In Frozen Credit Markets, Enhanced Prime Brokerage Arrangements Offer a Rare Source of Hedge Fund Leverage, But Not Without Legal Risk
Hedge Fund Law Report
In the midst of a broad credit crisis, and in the wake of the demise of Lehman Brothers Inc., the primary broker-dealer entity in the Lehman group, major US prime brokers are scaling back dramatically on the range of services they provide to hedge funds, and the hedge funds to whom they are willing to provide such services. Most notably, prime brokers are dialing back on their traditional role as lenders to hedge funds – making fewer loans, reducing the ranks of eligible borrowers, increasing fees and interest rates and expanding collateral requirements. Prime brokers are also reigning in other categories of services that, just a short time ago, they competed to offer to hedge fund clients.

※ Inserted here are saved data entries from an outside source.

(** C11: resizing a payload in use to [size] bytes returns a payload of at least
    [size] bytes, in place when the block is large enough, that holds the bytes of the
    old one as far as both reach; the heap stays well formed, the other payloads in
    use are the same and what they hold is unchanged; or the program exits, and then
    the block was too small and the limit leaves no room for the pages asked for.  A
    [size] of 0 frees the payload and returns [NULL]. *)
Theorem mm_realloc_spec lo pagesize fuel h bs fl p s rest size (Hplat : platform lo pagesize)
    (Hok : heap_ok lo h bs fl) (Hp : payloads lo bs ≡ₚ (p, s) :: rest) (Hsize : 0 <= size < 2 ^ 61)
    (Hfuel : (S (S (length bs)) < fuel)%nat) :
  (0 < size ->
   (exists h' bs' fl' p' s',
     mm_realloc lo pagesize fuel p size h = Ok (p', h') /\ heap_ok lo h' bs' fl' /\
     payloads lo bs' ≡ₚ (p', s') :: rest /\ size <= s' /\ (request_size size <= s + 8 -> p' = p) /\
     (forall q t x, (q, t) ∈ rest -> q <= x < q + t -> words h' !! x = words h !! x) /\
     (forall i, 0 <= i < size -> i < s -> byte_at (words h') (p' + i) = byte_at (words h) (p + i))) \/
   (mm_realloc lo pagesize fuel p size h = Err (Exit 0) /\ s + 8 < request_size size /\
     lo + MAX_HEAP < mem_brk h + page_bytes pagesize (request_size size))) /\
  (size = 0 -> exists h' bs' fl', mm_realloc lo pagesize fuel p size h = Ok (0, h') /\
     heap_ok lo h' bs' fl' /\ payloads lo bs' ≡ₚ rest /\
     (forall q t x, (q, t) ∈ rest -> q <= x < q + t -> words h' !! x = words h !! x)).
Proof.
  destruct Hplat. assert (Hu : used (lo + 8) bs ≡ₚ (p - 8, s + 8) :: (block_of <$> rest)).
  { rewrite used_payloads. by rewrite Hp. }
  assert (Hin : forall q t, (q, t) ∈ rest -> (q - 8, t + 8) ∈ block_of <$> rest).
  { intros q t Hq. apply list_elem_of_fmap. by exists (q, t). }
  split; intros Hs.
  - destruct (mm_realloc_ok lo platform_lo platform_align pagesize platform_page platform_page_align
      platform_space fuel h bs fl p (s + 8) _ size Hok Hu ltac:(lia) Hfuel)
      as [(h' & bs' & fl' & p' & s' & E & Hok' & Hu' & Hs' & Hk & Hc & Hpp)|?]; [left|by right].
    exists h', bs', fl', p', (s' - 8). split; [exact E|]. split; [exact Hok'|].
    split; [by apply (payloads_of lo bs' p' s')|].
    split; [lia|]. split; [exact Hpp|]. split; [|intros; apply Hc; lia].
    intros q t x Hq Hx. apply (Hk _ _ x (Hin _ _ Hq)). lia.
  - subst size. assert (Hb : (p - 8, s + 8) ∈ used (lo + 8) bs) by (rewrite Hu; by left).
    destruct (mm_free_ok lo platform_lo platform_align pagesize platform_page platform_page_align
      platform_space fuel h bs fl p (s + 8) Hok Hb ltac:(lia)) as (h' & bs' & fl' & E & Hok' & Hu' & Hk & _).
    exists h', bs', fl'. split; [|split; [exact Hok'|split]].
    + destruct (used_header lo platform_lo platform_align h bs fl p (s + 8) Hok Hb) as (w & Hw & Hp0).
      unfold mm_realloc, sizeAndTags, WORD_SIZE. step (word_run _ _ _ Hw).
      destruct (Z.eqb_spec p 0); [lia|]. change (0 =? 0) with true. cbn iota. by step E.
    + rewrite Hu' in Hu. apply Permutation_cons_inv in Hu. unfold payloads. rewrite Hu.
      rewrite <- (payload_block rest) at 2. done.
    + intros q t x Hq Hx. pose proof (rest_apart _ _ _ _ _ _ _ _ _ Hok Hu (Hin _ _ Hq)).
      assert (Hqu : (q - 8, t + 8) ∈ used (lo + 8) bs) by (rewrite Hu; right; by apply Hin).
      destruct (used_align lo platform_align _ _ _ _ _ Hok Hqu) as (_ & _ & ? & _).
      destruct (used_align lo platform_align _ _ _ _ _ Hok Hb) as (_ & _ & ? & _).
      apply (Hk (q - 8) (t + 8)); [done|lia|lia].
Qed.
(** Judged by its resized ids, then measured and timed, unless the memory runs out. *)
Lemma driver_ok h rs t e : area_ok h -> trace_ok t ->
  (eval_mm_valid start (mk_driver h rs t e) = Err (Exit 0) /\ runs_out (ops t)) \/
  (~ Forall plain_id (ops t) /\ exists d, eval_mm_valid start (mk_driver h rs t e) = Ok (0, d) /\ errors d = s32 (e + 1) /\ area_ok (memory d)) \/
  (Forall plain_id (ops t) /\ exists d, eval_mm_valid start (mk_driver h rs t e) = Ok (1, d) /\ errors d = e /\
    ((eval_mm_util start d = Err (Exit 0) /\ runs_out (ops t)) \/
     exists d', eval_mm_util start d = Ok ((peak ∅ (ops t), mem_brk (memory d') - start), d') /\ errors d' = e /\
       forall n, (run_times n (eval_mm_speed start) d' = Err (Exit 0) /\ runs_out (ops t)) \/
         exists d'', run_times n (eval_mm_speed start) d' = Ok (tt, d'') /\ errors d'' = e /\ area_ok (memory d''))).
Proof.
  intros Harea Ht.
  destruct (eval_mm_valid_ok h rs t e Harea Ht) as [(Hpi & h1 & t1 & L1 & s1 & E1 & Hpl & Hsr)|[[E1 Hr]|(Hpi & h1 & rs1 & t1 & E1 & Ha1 & _)]].
  - right; right. split; [done|]. pose proof (played_again t t1 h1 L1 s1 Ht Hpl Hsr) as Ht1. destruct Hsr as (Ho & _).
    exists (mk_driver h1 (range_of <$> L1) t1 e). split; [done|]. split; [done|]. rewrite <- Ho.
    destruct (eval_mm_util_ok h1 (range_of <$> L1) t1 e) as [(h2 & t2 & L2 & s2 & E2 & Hpl2 & Hsr2)|?]; [by eapply played_area|done| |by left].
    right. pose proof (played_again t1 t2 h2 L2 s2 Ht1 Hpl2 Hsr2) as Ht2.
    exists (mk_driver h2 (range_of <$> L1) t2 e). split; [done|]. split; [done|]. intros n. rewrite <- (proj1 Hsr2).
    destruct (run_times_ok n h2 (range_of <$> L1) t2 e) as [?|(h3 & t3 & E3 & Ha3)]; [by eapply played_area|done|by left|right].
    by exists (mk_driver h3 (range_of <$> L1) t3 e).
  - by left.
  - right; left. split; [done|]. by exists (mk_driver h1 rs1 t1 (s32 (e + 1))).
Qed.

(** *** The rounds of [main] *)

(** A file of requests [os] that the driver can read and play, whatever its fresh arrays
    hold. *)
Definition good_file (file : option (list Z)) (os : list traceop_t) : Prop :=
  forall junk_block junk_size, exists t, read_trace junk_block junk_size file = Ok t /\ trace_ok t /\
    Forall2 same_op (ops t) os /\ num_ops t = Z.of_nat (length os) /\ peak ∅ (ops t) = peak ∅ os.

Lemma same_plain os os' : Forall2 same_op os os' -> Forall plain_id os <-> Forall plain_id os'.
Proof.
  induction 1 as [|op op' os os' Hop _ IH]; [done|]. rewrite !Forall_cons, IH.
  assert (plain_id op <-> plain_id op') as ->; [|done].
  destruct Hop as [->|(E1 & E2 & _)]; [done|]. unfold plain_id. by rewrite E1, E2.
Qed.
(* ===== verification/Console.v ===== *)
(** The console driver of the JOS kernel, [mit6.828/lab/kern/console.c]: serial
    line, parallel port, CGA screen, keyboard and the circular input buffer.  The
    devices behind [inb] and [outb] are a parameter; an [int] that only carries
    a character is an integer. *)
From Stdlib Require Import ZArith Lia.
From S2P Require Import Prelude.
Open Scope Z_scope.

(** ** Constants *)

Definition COM1 : Z := 0x3F8.
Definition COM_LSR_DATA : Z := 0x01.
Definition COM_LSR_TXRDY : Z := 0x20.
Definition CRT_COLS : Z := 80.
Definition CRT_SIZE : Z := 25 * CRT_COLS.
Definition CONSBUFSIZE : Z := 512.
Definition MONO_BASE : Z := 0x3B4.
Definition CGA_BASE : Z := 0x3D4.
Definition KEY_DEL : Z := 0xE9.

(** Bits of [shift]. *)
Definition SHIFT : Z := 1.
Definition CTL : Z := 2.
Definition ALT : Z := 4.
Definition CAPSLOCK : Z := 8.
Definition NUMLOCK : Z := 16.
Definition SCROLLLOCK : Z := 32.
Definition E0ESC : Z := 64.

(** ** Key maps: the first entries in order, then the others by index *)

Definition lookup_map (first : list Z) (others : list (Z * Z)) (i : Z) : Z :=
  match first !! Z.to_nat i with
  | Some c => c
  | None => match list_find (fun p => p.1 = i) others with Some (_, p) => p.2 | None => 0 end
  end.

Definition shiftcode (d : Z) : Z :=
  lookup_map [] [(0x1D, CTL); (0x2A, SHIFT); (0x36, SHIFT); (0x38, ALT); (0x9D, CTL); (0xB8, ALT)] d.
Definition togglecode (d : Z) : Z :=
  lookup_map [] [(0x3A, CAPSLOCK); (0x45, NUMLOCK); (0x46, SCROLLLOCK)] d.

(** [KEY_HOME] ... [KEY_DEL], [KP_Enter], [KP_Div] *)
Definition keypad : list (Z * Z) :=
  [(0xC7, 0xE0); (0x9C, 10); (0xB5, 47); (0xC8, 0xE2); (0xC9, 0xE6); (0xCB, 0xE4); (0xCD, 0xE5);
   (0xCF, 0xE1); (0xD0, 0xE3); (0xD1, 0xE7); (0xD2, 0xE8); (0xD3, 0xE9)].

Definition normalmap (d : Z) : Z :=
  lookup_map
    [0; 0x1B; 49; 50; 51; 52; 53; 54;          55; 56; 57; 48; 45; 61; 8; 9;
     113; 119; 101; 114; 116; 121; 117; 105;   111; 112; 91; 93; 10; 0; 97; 115;
     100; 102; 103; 104; 106; 107; 108; 59;    39; 96; 0; 92; 122; 120; 99; 118;
     98; 110; 109; 44; 46; 47; 0; 42;          0; 32; 0; 0; 0; 0; 0; 0;
     0; 0; 0; 0; 0; 0; 0; 55;                  56; 57; 45; 52; 53; 54; 43; 49;
     50; 51; 48; 46; 0; 0; 0; 0] keypad d.

Definition shiftmap (d : Z) : Z :=
  lookup_map
    [0; 27; 33; 64; 35; 36; 37; 94;            38; 42; 40; 41; 95; 43; 8; 9;
     81; 87; 69; 82; 84; 89; 85; 73;           79; 80; 123; 125; 10; 0; 65; 83;
     68; 70; 71; 72; 74; 75; 76; 58;           34; 126; 0; 124; 90; 88; 67; 86;
     66; 78; 77; 60; 62; 63; 0; 42;            0; 32; 0; 0; 0; 0; 0; 0;
     0; 0; 0; 0; 0; 0; 0; 55;                  56; 57; 45; 52; 53; 54; 43; 49;
     50; 51; 48; 46; 0; 0; 0; 0] keypad d.

(** [C(x)]; the entries are [uint8_t]. *)
Definition C (x : Z) : Z := u8 (x - 64).
Definition ctlmap (d : Z) : Z :=
  lookup_map
    [0; 0; 0; 0; 0; 0; 0; 0;                   0; 0; 0; 0; 0; 0; 0; 0;
     C 81; C 87; C 69; C 82; C 84; C 89; C 85; C 73;
     C 79; C 80; 0; 0; 13; 0; C 65; C 83;
     C 68; C 70; C 71; C 72; C 74; C 75; C 76; 0;
     0; 0; 0; C 92; C 90; C 88; C 67; C 86;
     C 66; C 78; C 77; 0; 0; C 47; 0; 0]
    [(0x97, 0xE0); (0xB5, C 47); (0xC8, 0xE2); (0xC9, 0xE6); (0xCB, 0xE4); (0xCD, 0xE5); (0xCF, 0xE1);
     (0xD0, 0xE3); (0xD1, 0xE7); (0xD2, 0xE8); (0xD3, 0xE9)] d.

Definition charcode (i : Z) : Z -> Z :=
  if i =? 0 then normalmap else if i =? 1 then shiftmap else ctlmap.

(** ** The driver *)

Section console.
(** The devices: what a port read returns and how reads and writes change them. *)
Context {D : Type} (port_in : Z -> D -> Z * D) (port_out : Z -> Z -> D -> D).

Record console : Type := mk_console {
  devices : D;
  serial_exists : bool;
  addr_6845 : Z;
  crt_buf : gmap Z Z;
  crt_pos : Z;
  shift : Z;
  cons_buf : list Z;
  rpos : Z;
  wpos : Z
}.

Definition set_devices (f : D -> D) (s : console) : console :=
  mk_console (f (devices s)) (serial_exists s) (addr_6845 s) (crt_buf s) (crt_pos s) (shift s)
    (cons_buf s) (rpos s) (wpos s).
Definition set_screen (buf : gmap Z Z) (pos : Z) (s : console) : console :=
  mk_console (devices s) (serial_exists s) (addr_6845 s) buf pos (shift s) (cons_buf s) (rpos s) (wpos s).
Definition set_shift (sh : Z) (s : console) : console :=
  mk_console (devices s) (serial_exists s) (addr_6845 s) (crt_buf s) (crt_pos s) sh
    (cons_buf s) (rpos s) (wpos s).
Definition set_input (buf : list Z) (r w : Z) (s : console) : console :=
  mk_console (devices s) (serial_exists s) (addr_6845 s) (crt_buf s) (crt_pos s) (shift s) buf r w.

(** A port holds a byte. *)
Definition inb (port : Z) : M console Z := fun s =>
  let '(v, d) := port_in port (devices s) in Ok (u8 v, set_devices (fun _ => d) s).
Definition outb (port v : Z) : M console unit :=
  modify (set_devices (port_out port (u8 v))).

Definition delay : M console unit :=
  let* _ := inb 0x84 in let* _ := inb 0x84 in let* _ := inb 0x84 in let* _ := inb 0x84 in ret tt.

(** *** Serial port *)

Definition serial_proc_data : M console Z :=
  let* lsr := inb (COM1 + 5) in
  if Z.land lsr COM_LSR_DATA =? 0 then ret (-1)
  else inb (COM1 + 0).

(** [for (i = 0; !(inb(port) & mask) && i < 12800; i++) delay();] *)
Fixpoint wait_ready (n : nat) (port mask : Z) : M console unit :=
  let* v := inb port in
  if negb (Z.land v mask =? 0) then ret tt
  else match n with
       | O => ret tt
       | S n' => do* delay; wait_ready n' port mask
       end.

Definition serial_putc (c : Z) : M console unit :=
  do* wait_ready (Z.to_nat 12800) (COM1 + 5) COM_LSR_TXRDY;
  outb (COM1 + 0) c.

Definition serial_init : M console unit :=
  do* outb (COM1 + 2) 0;
  do* outb (COM1 + 3) 0x80;
  do* outb (COM1 + 0) (115200 / 9600);
  do* outb (COM1 + 1) 0;
  do* outb (COM1 + 3) (Z.land 0x03 (Z.lnot 0x80));
  do* outb (COM1 + 4) 0;
  do* outb (COM1 + 1) 0x01;
  let* lsr := inb (COM1 + 5) in
  do* modify (fun s => mk_console (devices s) (negb (lsr =? 0xFF)) (addr_6845 s) (crt_buf s)
    (crt_pos s) (shift s) (cons_buf s) (rpos s) (wpos s));
  let* _ := inb (COM1 + 2) in
  let* _ := inb (COM1 + 0) in
  ret tt.

(** *** Parallel port *)

Definition lpt_putc (c : Z) : M console unit :=
  do* wait_ready (Z.to_nat 12800) (0x378 + 1) 0x80;
  do* outb (0x378 + 0) c;
  do* outb (0x378 + 2) (Z.lor (Z.lor 0x08 0x04) 0x01);
  outb (0x378 + 2) 0x08.

(** *** Screen: 16-bit cells; a cell that is not there is a [BadAccess] *)

Definition crt_get (i : Z) : M console Z := fun s =>
  match crt_buf s !! i with Some v => Ok (v, s) | None => Err BadAccess end.
Definition crt_put (i v : Z) : M console unit := fun s =>
  match crt_buf s !! i with
  | Some _ => Ok (tt, set_screen (<[i := u16 v]> (crt_buf s)) (crt_pos s) s)
  | None => Err BadAccess
  end.
Definition set_pos (p : Z) : M console unit := modify (fun s => set_screen (crt_buf s) (u16 p) s).

(** [cp] is the color buffer or, when that holds nothing, the monochrome one. *)
Definition cga_init (color mono : gmap Z Z) (color_present : bool) : M console unit :=
  let '(base, cp) := if color_present then (CGA_BASE, color) else (MONO_BASE, mono) in
  do* modify (fun s => mk_console (devices s) (serial_exists s) base cp (crt_pos s) (shift s)
    (cons_buf s) (rpos s) (wpos s));
  do* outb base 14;
  let* hi := inb (base + 1) in
  do* outb base 15;
  let* lo := inb (base + 1) in
  set_pos (Z.lor (Z.shiftl hi 8) lo).

(** [memmove(crt_buf, crt_buf + CRT_COLS, ...)], upwards one cell at a time *)
Fixpoint scroll_cells (n : nat) (i : Z) : M console unit :=
  match n with
  | O => ret tt
  | S n' =>
      let* v := crt_get (i + CRT_COLS) in
      do* crt_put i v;
      scroll_cells n' (i + 1)
  end.
Fixpoint blank_cells (n : nat) (i : Z) : M console unit :=
  match n with
  | O => ret tt
  | S n' => do* crt_put i (Z.lor 0x0700 32); blank_cells n' (i + 1)
  end.

Definition scroll : M console unit :=
  let* pos := gets crt_pos in
  if CRT_SIZE <=? pos then
    do* scroll_cells (Z.to_nat (CRT_SIZE - CRT_COLS)) 0;
    do* blank_cells (Z.to_nat CRT_COLS) (CRT_SIZE - CRT_COLS);
    set_pos (pos - CRT_COLS)
  else ret tt.

Definition move_cursor : M console unit :=
  let* a := gets addr_6845 in
  let* pos := gets crt_pos in
  do* outb a 14;
  do* outb (a + 1) (Z.shiftr pos 8);
  do* outb a 15;
  outb (a + 1) pos.

(** [if (!(c & ~0xFF)) c |= 0x0700] *)
Definition attribute (c : Z) : Z :=
  if Z.land c (Z.lnot 0xFF) =? 0 then Z.lor c 0x0700 else c.

(** The switch; [putc] is [cons_putc]. *)
Definition cga_char (putc : Z -> M console unit) (c : Z) : M console unit :=
  let* pos := gets crt_pos in
  match Z.land c 0xFF with
  | 8 =>
      if 0 <? pos then
        do* set_pos (pos - 1);
        crt_put (pos - 1) (Z.lor (Z.land c (Z.lnot 0xFF)) 32)
      else ret tt
  | 10 => let pos := u16 (pos + CRT_COLS) in set_pos (pos - pos mod CRT_COLS)
  | 13 => set_pos (pos - pos mod CRT_COLS)
  | 9 => do* putc 32; do* putc 32; do* putc 32; do* putc 32; putc 32
  | _ => do* set_pos (pos + 1); crt_put pos c
  end.

Definition cga_putc (putc : Z -> M console unit) (c : Z) : M console unit :=
  do* cga_char putc (attribute c);
  do* scroll;
  move_cursor.

(** A tab writes five spaces, and a space calls [cons_putc] no more. *)
Fixpoint cons_putc_depth (depth : nat) (c : Z) : M console unit :=
  match depth with
  | O => fail OutOfFuel
  | S depth' =>
      do* serial_putc c;
      do* lpt_putc c;
      cga_putc (cons_putc_depth depth') c
  end.
Definition cons_putc (c : Z) : M console unit := cons_putc_depth 2 c.

(** *** Keyboard *)

Definition KBSTATP : Z := 0x64.
Definition KBDATAP : Z := 0x60.

(** The scan code [data] that is no escape and no release: the new [shift] and the character. *)
Definition key_pressed (sh data : Z) : Z * Z :=
  let '(data, sh) := if Z.land sh E0ESC =? 0 then (data, sh)
                     else (Z.lor data 0x80, Z.land sh (Z.lnot E0ESC)) in
  let sh := Z.lor sh (shiftcode data) in
  let sh := Z.lxor sh (togglecode data) in
  let c := charcode (Z.land sh (Z.lor CTL SHIFT)) data in
  let c := if Z.land sh CAPSLOCK =? 0 then c
           else if (97 <=? c) && (c <=? 122) then c + (65 - 97)
           else if (65 <=? c) && (c <=? 90) then c + (97 - 65)
           else c in
  (sh, c).

Definition key_released (sh data : Z) : Z :=
  let data := if Z.land sh E0ESC =? 0 then Z.land data 0x7F else data in
  Z.land sh (Z.lnot (Z.lor (shiftcode data) E0ESC)).

(** [reboot_message] is [cprintf("Rebooting!\n")]. *)
Definition kbd_proc_data (reboot_message : M console unit) : M console Z :=
  let* st := inb KBSTATP in
  if Z.land st 0x01 =? 0 then ret (-1)
  else
    let* data := inb KBDATAP in
    let* sh := gets shift in
    if data =? 0xE0 then do* modify (set_shift (Z.lor sh E0ESC)); ret 0
    else if negb (Z.land data 0x80 =? 0) then do* modify (set_shift (key_released sh data)); ret 0
    else
      let '(sh, c) := key_pressed sh data in
      do* modify (set_shift sh);
      do* (if (Z.land (Z.lnot sh) (Z.lor CTL ALT) =? 0) && (c =? KEY_DEL) then
             do* reboot_message; outb 0x92 0x3
           else ret tt);
      ret c.

(** *** Input buffer *)

(** One character into the circular buffer. *)
Definition cons_store (c : Z) : M console unit := fun s =>
  if (0 <=? wpos s) && (wpos s <? Z.of_nat (length (cons_buf s))) then
    let buf := <[Z.to_nat (wpos s) := u8 c]> (cons_buf s) in
    let w := wpos s + 1 in
    Ok (tt, set_input buf (rpos s) (if w =? CONSBUFSIZE then 0 else w) s)
  else Err BadAccess.

Fixpoint cons_intr (fuel : nat) (proc : M console Z) : M console unit :=
  match fuel with
  | O => fail OutOfFuel
  | S fuel' =>
      let* c := proc in
      if c =? -1 then ret tt
      else if c =? 0 then cons_intr fuel' proc
      else do* cons_store c; cons_intr fuel' proc
  end.

Definition serial_intr (fuel : nat) : M console unit :=
  let* e := gets serial_exists in
  if (e : bool) then cons_intr fuel serial_proc_data else ret tt.

Definition kbd_intr (fuel : nat) (reboot_message : M console unit) : M console unit :=
  cons_intr fuel (kbd_proc_data reboot_message).

(** The character at [rpos], 0 when the buffer is empty. *)
Definition cons_take : M console Z := fun s =>
  if negb (rpos s =? wpos s) then
    match cons_buf s !! Z.to_nat (rpos s) with
    | Some c =>
        let r := rpos s + 1 in
        Ok (c, set_input (cons_buf s) (if r =? CONSBUFSIZE then 0 else r) (wpos s) s)
    | None => Err BadAccess
    end
  else Ok (0, s).

Definition cons_getc (fuel : nat) (reboot_message : M console unit) : M console Z :=
  do* serial_intr fuel;
  do* kbd_intr fuel reboot_message;
  cons_take.

(** [missing_message] is [cprintf("Serial port does not exist!\n")]. *)
Definition cons_init (color mono : gmap Z Z) (color_present : bool)
    (missing_message : M console unit) : M console unit :=
  do* cga_init color mono color_present;
  do* serial_init;
  let* e := gets serial_exists in
  if (e : bool) then ret tt else missing_message.

Definition cputchar (c : Z) : M console unit := cons_putc c.

Fixpoint getchar (tries fuel : nat) (reboot_message : M console unit) : M console Z :=
  match tries with
  | O => fail OutOfFuel
  | S tries' =>
      let* c := cons_getc fuel reboot_message in
      if c =? 0 then getchar tries' fuel reboot_message else ret c
  end.

Definition iscons (fdnum : Z) : Z := 1.
End console.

In response to the narrowing range of services and the diminishing group of US prime brokers providing those services, hedge funds are looking to non-US financial institutions to establish so-called “enhanced prime brokerage” arrangements. Such arrangements are similar to traditional prime brokerage arrangements, in terms of the range of services they may entail, but usually involve two distinguishing factors: a non-US financial institution, as opposed to a US broker-dealer subsidiary of a major investment or commercial bank, and enhanced lending capacity available to the hedge fund. We describe what enhanced prime brokerage arrangements are, how they differ from traditional prime brokerage arrangements, the risks and benefits of enhanced prime brokerage arrangements and how hedge funds can protect themselves against the risks while accessing the benefits.